Al contrario, cuando alguno de sus hermanos o de los míos estaba triste, era ella la que encontraba palabras y recursos para consolarle. Llamábanla todos el «paño de lágrimas de la casa».
Cuando yo me casé con María, la hermana menor de Isabel, ésta fue a vivir con nosotros. María, como condición esencial para otorgarme su mano, puso la de que jamás se separaría de Isabel.
—No tiene otro apoyo que el mío—me dijo—. Mi madre me la encomendó al morir, y he de ser su más cariñosa enfermera.
Yo no tuve reparo en acceder: en primer lugar, porque aquella resolución de María la aquilataba ante mis ojos y me hacía estimarla sobremanera, y en segundo, porque la dulzura y paciencia de Isabel me subyugaban y me daban un alto concepto de la vida.
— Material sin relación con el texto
(* ===== verification/Redis.v ===== *)
(** * The Redis store: [pkg/persistence/redis/redis.go]

    The same interface over a Redis client.  Versions and sessions are listed through an
    index, a set of their printed keys, because Redis has no iteration by prefix; a value and
    its index entry are written by one pipeline.  The comments call a pipeline atomic, but the
    client's [Pipeline] only sends its commands together: when it fails, some of them may
    have been executed.  The theorems: with atomic pipelines the store implements the
    in-memory one; with pipelines as they are, a save that fails can leave a version that is
    loaded but not listed. *)

From S2P Require Import Prelude Bytes GoText Types Persistence Stores Layout.
From Stdlib Require Import Ascii.

Inductive cmd :=
| CSet (k : list ascii) (v : bytes)
| CDel (k : list ascii)
| CSAdd (k member : list ascii)
| CSRem (k member : list ascii).

(** [r_exec] runs a pipeline, or one command; [None] is [redis.Nil]. *)
Class RedisClient (DB : Type) := {
  r_get : list ascii -> DB -> res (option bytes);
  r_smembers : list ascii -> DB -> res (list (list ascii));
  r_mget : list (list ascii) -> DB -> res (list (option bytes));
  r_exec : list cmd -> DB -> DB * res unit;
  r_ping : DB -> res unit;
  r_close : DB -> res unit
}.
Bendigo esta mi resolución, pues si María ha sido la compañera ideal de mi existencia, aquella que se encuentra una sola vez por misericordia del Destino, Isabel ha sido el Ideal mismo, más allá de todas las pequeñeces del mundo; la maestra moral más grande que yo haya podido soñar.
Viéndola, contemplándola en aquel sillón de tortura, sin proferir la más leve queja, sonriente siempre, bondadosa, contentándose de todo, agradecida a la amabilidad más tenue, respondiendo a la menor gentileza con aquel hermosísimo timbre de su voz, que al decir «muchas gracias» parecía acariciar el oído con la música más deliciosa, comprendí hasta dónde puede llegar la excelencia humana, y qué cosas admirables forja Dios con este barro de que fuimos hechos.
Cuando sus grandes y hermosos ojos pardos fueron debilitándose al grado de no poder ya distinguir las letras de los libros, yo tuve un movimiento de compasión incontenible.
—¡Pobrecita mía!—exclamé—; ¿y ahora qué vas a hacer?...
—Tú me leerás bellas páginas de vez en cuando—me respondió con la más dulce de sus sonrisas—, y haré labores fáciles, que me ocuparán y divertirán.
Desde aquel día, una hora por la mañana y otra hora por la tarde, cuando menos, yo fui su lector.
Con qué afán buscaba en las librerías todas las cosas nobles y delicadas, que pudieran, al propio tiempo que gustarla, saciar la sed de alteza de su alma preciosa.
Creo que nunca he leído más sabrosamente, con más amor, con más alegría que aquellas horas.
—¡Qué bueno eres!— decíame ella, y yo sentía que aquella exclamación era el mejor premio de mi vida.
*
No recuerdo desde que vivió en mi casa y pude conocer la calidad de su espíritu, haber dejado de consultarla jamás en todos mis problemas, en todas las dificultades de mi vida.
Nada hice nunca sino después de oir su dictamen, expresado con suma sencillez, sin pretensiones de ninguna clase, humildemente, afectuosamente.
El influjo de su alma sobre la mía, blando y maternal influjo, ¡ay!, que he perdido para siempre, era de tal suerte apaciguador, serenador, que aun ahora me basta ver su retrato, mirar sus grandes ojos—que fueron tan luminosos, y a los que presta luz en el cartón mi recuerdo—, para sentirme inmediatamente tranquilizado, para encontrar que todo está bien, para esperar confiado y plácido el natural desenlace de las cosas.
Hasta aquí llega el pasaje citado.